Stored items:
□ □ □ □ □

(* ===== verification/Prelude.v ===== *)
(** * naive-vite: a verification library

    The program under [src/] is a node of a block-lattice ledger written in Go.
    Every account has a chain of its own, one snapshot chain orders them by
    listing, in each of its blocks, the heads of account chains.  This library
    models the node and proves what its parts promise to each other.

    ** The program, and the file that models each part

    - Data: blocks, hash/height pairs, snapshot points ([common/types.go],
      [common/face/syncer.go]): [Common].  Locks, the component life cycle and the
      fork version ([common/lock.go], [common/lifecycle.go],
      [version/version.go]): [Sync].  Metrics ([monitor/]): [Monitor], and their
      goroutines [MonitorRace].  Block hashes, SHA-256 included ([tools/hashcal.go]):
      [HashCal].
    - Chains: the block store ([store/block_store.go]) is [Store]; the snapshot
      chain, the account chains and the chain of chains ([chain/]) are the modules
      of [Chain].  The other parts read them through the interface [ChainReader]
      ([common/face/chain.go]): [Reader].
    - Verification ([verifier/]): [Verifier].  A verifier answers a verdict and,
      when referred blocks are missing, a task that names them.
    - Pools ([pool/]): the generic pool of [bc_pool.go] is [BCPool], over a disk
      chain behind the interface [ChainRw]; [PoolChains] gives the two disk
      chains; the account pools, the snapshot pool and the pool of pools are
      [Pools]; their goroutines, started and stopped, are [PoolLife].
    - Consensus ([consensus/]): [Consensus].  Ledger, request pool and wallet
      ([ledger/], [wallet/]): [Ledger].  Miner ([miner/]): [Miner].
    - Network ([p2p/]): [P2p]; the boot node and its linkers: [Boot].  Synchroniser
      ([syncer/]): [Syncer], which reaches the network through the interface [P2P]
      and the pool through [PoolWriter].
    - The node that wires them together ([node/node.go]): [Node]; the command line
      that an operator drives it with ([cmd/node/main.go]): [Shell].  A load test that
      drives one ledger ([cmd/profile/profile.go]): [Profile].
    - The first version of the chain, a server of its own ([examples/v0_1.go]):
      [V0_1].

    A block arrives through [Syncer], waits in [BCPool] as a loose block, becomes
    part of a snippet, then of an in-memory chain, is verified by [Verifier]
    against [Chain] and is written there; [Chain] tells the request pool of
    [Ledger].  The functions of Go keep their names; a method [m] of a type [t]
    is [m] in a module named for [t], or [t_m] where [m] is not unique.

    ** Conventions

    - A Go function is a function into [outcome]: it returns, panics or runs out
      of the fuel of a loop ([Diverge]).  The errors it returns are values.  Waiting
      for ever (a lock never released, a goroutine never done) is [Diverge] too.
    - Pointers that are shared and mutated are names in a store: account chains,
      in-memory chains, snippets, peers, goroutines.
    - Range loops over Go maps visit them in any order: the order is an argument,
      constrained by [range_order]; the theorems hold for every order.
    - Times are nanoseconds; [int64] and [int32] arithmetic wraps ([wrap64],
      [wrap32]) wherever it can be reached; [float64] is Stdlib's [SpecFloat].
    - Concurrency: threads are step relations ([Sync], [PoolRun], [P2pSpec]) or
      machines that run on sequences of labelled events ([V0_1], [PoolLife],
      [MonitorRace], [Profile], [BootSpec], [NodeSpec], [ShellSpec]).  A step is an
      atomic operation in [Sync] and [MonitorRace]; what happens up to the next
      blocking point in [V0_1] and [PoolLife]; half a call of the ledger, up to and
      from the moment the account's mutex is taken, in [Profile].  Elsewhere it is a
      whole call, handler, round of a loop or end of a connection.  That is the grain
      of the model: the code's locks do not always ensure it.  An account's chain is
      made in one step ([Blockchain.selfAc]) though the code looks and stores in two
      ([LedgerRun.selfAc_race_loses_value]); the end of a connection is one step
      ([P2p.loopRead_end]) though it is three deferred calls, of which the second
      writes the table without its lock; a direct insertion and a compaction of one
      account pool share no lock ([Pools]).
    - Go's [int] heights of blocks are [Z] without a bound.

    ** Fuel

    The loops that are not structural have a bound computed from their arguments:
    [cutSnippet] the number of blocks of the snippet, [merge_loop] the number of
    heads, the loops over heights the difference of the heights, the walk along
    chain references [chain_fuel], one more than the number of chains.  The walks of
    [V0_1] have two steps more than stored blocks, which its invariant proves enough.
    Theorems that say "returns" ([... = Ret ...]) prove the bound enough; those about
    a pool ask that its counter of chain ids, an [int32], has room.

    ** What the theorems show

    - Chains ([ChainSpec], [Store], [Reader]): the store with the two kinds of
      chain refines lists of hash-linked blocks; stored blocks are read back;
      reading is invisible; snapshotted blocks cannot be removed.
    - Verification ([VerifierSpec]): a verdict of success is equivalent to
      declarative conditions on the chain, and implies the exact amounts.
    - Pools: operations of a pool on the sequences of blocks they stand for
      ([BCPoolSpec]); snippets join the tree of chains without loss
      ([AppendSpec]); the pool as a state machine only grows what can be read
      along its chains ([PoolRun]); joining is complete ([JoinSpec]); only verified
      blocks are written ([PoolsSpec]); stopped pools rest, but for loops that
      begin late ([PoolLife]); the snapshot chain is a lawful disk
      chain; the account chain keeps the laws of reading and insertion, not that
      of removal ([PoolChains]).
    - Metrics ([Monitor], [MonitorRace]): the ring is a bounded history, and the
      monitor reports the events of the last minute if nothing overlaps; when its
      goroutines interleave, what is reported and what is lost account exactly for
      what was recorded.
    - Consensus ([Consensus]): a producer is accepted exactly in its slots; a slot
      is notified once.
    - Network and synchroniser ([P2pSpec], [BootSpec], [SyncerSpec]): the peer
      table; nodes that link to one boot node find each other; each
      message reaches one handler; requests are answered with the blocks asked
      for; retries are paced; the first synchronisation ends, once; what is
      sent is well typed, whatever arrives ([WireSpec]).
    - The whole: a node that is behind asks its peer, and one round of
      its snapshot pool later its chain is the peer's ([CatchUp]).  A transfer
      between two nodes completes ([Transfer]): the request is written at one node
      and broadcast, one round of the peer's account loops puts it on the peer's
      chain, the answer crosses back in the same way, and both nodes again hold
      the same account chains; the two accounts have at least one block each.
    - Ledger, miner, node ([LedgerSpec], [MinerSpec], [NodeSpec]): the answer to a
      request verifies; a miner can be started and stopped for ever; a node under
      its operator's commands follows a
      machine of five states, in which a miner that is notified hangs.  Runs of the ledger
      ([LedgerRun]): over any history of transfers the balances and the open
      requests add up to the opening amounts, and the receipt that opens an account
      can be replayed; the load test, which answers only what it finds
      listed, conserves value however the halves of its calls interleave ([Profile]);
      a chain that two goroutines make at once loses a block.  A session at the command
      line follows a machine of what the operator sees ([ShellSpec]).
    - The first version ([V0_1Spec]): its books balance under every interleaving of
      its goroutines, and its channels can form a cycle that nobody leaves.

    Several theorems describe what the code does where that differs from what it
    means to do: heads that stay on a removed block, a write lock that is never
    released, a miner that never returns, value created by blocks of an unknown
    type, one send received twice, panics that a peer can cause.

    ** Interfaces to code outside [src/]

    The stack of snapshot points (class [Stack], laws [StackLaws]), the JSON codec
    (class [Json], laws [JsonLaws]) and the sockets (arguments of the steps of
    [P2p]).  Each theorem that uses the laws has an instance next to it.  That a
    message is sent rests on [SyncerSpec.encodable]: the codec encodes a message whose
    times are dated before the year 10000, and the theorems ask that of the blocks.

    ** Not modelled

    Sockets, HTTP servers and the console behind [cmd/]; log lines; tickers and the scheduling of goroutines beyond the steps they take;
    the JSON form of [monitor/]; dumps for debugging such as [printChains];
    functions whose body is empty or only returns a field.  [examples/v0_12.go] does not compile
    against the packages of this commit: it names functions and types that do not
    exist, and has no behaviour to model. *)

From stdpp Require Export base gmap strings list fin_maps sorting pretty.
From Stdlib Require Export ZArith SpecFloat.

□ □ □ □ □

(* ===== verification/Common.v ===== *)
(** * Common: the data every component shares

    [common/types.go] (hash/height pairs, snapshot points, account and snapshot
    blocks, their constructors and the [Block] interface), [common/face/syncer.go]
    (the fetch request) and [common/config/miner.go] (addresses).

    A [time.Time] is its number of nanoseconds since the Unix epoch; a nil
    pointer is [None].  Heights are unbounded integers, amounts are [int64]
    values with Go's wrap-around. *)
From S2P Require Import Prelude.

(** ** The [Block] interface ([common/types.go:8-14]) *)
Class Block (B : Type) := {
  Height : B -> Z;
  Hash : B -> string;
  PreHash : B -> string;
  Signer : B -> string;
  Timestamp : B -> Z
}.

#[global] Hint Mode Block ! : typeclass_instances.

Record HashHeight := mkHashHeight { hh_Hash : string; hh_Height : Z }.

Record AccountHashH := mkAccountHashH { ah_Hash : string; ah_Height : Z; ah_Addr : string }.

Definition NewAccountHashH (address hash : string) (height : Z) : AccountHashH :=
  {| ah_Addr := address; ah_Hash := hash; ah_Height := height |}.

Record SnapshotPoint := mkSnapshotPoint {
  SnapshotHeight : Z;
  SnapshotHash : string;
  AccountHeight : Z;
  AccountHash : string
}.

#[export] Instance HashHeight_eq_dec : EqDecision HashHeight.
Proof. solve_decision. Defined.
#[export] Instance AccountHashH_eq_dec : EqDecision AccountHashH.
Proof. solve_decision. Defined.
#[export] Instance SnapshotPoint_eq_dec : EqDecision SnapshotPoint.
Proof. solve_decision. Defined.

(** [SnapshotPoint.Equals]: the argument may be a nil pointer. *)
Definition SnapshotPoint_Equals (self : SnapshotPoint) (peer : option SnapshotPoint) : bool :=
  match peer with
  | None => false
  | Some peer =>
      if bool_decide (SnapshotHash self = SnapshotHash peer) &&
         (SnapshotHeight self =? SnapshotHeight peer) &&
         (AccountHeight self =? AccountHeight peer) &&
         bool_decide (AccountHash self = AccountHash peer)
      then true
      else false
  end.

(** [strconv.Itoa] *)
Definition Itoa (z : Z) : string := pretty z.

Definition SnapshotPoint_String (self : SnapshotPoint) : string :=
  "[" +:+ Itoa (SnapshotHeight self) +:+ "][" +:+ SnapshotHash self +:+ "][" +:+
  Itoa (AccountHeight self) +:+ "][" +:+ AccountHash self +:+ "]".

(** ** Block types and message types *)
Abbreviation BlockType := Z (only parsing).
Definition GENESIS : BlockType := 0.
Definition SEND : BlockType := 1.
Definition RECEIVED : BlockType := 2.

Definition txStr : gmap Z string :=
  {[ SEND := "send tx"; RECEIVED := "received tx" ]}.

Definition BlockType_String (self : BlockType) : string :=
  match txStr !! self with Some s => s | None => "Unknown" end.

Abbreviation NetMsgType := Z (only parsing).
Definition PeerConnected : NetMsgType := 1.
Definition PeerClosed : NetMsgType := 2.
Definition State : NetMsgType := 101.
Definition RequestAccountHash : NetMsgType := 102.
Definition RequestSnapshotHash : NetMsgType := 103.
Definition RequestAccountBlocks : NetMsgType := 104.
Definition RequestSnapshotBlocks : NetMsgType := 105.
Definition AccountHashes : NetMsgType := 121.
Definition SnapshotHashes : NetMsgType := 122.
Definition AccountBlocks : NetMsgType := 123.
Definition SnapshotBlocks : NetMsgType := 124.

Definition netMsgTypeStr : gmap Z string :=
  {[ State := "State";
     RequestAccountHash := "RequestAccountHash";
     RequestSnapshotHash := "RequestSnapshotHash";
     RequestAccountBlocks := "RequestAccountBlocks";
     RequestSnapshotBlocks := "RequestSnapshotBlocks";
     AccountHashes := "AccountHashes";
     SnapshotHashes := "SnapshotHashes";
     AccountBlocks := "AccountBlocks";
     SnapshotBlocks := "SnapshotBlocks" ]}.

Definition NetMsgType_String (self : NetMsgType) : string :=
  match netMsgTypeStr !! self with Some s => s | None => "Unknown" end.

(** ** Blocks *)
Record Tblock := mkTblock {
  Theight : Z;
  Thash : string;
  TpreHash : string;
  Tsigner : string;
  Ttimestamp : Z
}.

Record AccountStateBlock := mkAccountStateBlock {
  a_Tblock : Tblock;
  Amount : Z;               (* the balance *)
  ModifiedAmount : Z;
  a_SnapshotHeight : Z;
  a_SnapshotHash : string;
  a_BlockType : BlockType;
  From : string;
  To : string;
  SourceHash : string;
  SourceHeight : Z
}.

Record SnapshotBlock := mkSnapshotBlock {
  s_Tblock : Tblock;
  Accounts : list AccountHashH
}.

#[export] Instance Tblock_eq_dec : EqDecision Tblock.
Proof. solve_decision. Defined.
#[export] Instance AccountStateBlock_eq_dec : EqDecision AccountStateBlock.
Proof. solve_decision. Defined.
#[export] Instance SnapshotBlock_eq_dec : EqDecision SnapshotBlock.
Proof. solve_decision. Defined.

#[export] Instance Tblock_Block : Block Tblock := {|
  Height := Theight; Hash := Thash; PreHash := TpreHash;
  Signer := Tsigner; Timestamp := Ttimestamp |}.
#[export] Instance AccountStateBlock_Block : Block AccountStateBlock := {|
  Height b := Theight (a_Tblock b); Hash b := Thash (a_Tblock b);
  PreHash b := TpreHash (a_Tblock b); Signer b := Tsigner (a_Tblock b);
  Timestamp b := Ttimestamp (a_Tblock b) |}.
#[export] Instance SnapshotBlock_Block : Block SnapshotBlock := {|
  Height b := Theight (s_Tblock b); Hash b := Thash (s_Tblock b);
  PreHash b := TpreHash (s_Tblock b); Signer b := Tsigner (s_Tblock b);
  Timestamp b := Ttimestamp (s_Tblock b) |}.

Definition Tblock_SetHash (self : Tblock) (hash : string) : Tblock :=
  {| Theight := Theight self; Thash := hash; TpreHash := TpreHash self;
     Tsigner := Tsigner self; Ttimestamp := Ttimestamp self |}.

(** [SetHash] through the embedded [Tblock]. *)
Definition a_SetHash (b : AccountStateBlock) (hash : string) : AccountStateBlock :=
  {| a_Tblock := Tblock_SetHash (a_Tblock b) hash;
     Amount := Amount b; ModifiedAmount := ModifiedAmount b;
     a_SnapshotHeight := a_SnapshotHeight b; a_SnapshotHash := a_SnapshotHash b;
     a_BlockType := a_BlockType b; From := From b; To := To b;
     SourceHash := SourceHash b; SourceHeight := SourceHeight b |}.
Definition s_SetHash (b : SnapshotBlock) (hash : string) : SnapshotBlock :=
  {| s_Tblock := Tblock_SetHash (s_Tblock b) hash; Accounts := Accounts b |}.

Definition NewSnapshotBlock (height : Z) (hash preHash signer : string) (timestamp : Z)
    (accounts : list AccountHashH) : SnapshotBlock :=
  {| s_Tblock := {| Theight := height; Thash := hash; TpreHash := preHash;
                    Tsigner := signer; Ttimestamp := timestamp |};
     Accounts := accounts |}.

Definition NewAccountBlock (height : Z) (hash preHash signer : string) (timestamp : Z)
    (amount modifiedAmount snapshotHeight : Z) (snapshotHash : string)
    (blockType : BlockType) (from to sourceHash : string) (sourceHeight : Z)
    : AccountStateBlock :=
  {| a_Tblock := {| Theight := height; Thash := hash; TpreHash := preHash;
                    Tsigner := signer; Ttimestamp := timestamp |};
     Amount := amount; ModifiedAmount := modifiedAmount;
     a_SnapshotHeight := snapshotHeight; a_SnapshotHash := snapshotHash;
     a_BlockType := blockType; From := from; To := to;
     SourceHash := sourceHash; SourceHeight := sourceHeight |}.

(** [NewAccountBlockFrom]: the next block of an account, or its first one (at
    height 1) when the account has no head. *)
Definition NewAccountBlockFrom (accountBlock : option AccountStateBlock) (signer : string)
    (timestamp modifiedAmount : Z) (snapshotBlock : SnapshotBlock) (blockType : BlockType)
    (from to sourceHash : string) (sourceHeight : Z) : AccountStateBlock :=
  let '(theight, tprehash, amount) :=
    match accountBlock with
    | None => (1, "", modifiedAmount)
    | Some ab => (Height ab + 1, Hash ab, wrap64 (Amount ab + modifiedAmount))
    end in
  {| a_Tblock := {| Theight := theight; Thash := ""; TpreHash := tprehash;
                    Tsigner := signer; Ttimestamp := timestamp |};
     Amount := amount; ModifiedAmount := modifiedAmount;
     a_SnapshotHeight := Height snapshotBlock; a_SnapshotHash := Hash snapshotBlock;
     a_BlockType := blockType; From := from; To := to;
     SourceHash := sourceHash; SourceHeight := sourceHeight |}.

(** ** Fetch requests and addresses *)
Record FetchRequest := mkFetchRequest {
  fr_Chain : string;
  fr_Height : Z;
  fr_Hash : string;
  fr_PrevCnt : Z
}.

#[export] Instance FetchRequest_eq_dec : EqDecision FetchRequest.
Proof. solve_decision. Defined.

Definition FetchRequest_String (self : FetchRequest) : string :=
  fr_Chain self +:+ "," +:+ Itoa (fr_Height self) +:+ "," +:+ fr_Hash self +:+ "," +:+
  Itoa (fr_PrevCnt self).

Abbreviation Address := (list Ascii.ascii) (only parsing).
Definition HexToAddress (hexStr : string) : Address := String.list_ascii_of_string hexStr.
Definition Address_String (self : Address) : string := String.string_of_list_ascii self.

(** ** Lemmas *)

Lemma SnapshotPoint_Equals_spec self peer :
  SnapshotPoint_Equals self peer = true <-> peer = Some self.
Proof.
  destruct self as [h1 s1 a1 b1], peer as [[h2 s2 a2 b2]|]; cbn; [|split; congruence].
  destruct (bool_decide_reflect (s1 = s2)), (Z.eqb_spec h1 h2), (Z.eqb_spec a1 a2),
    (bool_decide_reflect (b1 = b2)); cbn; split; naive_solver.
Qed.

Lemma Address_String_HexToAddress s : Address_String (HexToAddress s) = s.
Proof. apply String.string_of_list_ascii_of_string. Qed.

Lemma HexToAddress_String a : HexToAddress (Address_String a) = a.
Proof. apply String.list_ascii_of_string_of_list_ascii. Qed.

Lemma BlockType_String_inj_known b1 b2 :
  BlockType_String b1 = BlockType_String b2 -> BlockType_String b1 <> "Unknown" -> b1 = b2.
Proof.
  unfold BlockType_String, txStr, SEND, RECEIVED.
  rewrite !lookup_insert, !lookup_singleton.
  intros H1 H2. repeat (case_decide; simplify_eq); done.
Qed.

□ □ □ □ □

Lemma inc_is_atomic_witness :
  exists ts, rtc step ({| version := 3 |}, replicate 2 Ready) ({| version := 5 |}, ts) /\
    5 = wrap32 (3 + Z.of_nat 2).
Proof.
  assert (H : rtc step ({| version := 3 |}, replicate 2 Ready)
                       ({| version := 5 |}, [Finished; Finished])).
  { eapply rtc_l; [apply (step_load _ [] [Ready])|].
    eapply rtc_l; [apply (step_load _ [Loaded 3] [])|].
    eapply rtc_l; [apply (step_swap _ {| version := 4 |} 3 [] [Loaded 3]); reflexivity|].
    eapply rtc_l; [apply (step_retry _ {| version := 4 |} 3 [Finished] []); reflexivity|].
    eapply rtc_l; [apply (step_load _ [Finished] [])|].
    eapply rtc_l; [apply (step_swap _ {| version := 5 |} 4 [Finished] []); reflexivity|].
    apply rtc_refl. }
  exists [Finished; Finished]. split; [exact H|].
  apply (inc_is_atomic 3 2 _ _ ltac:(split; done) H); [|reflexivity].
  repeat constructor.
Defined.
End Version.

□ □ □ □ □

Problem to solve:
The word to look for is "without"; copy out every line of the entries that holds it.

Response area:
      writes the table without its lock; a direct insertion and a compaction of one
    - Go's [int] heights of blocks are [Z] without a bound.
      ([BCPoolSpec]); snippets join the tree of chains without loss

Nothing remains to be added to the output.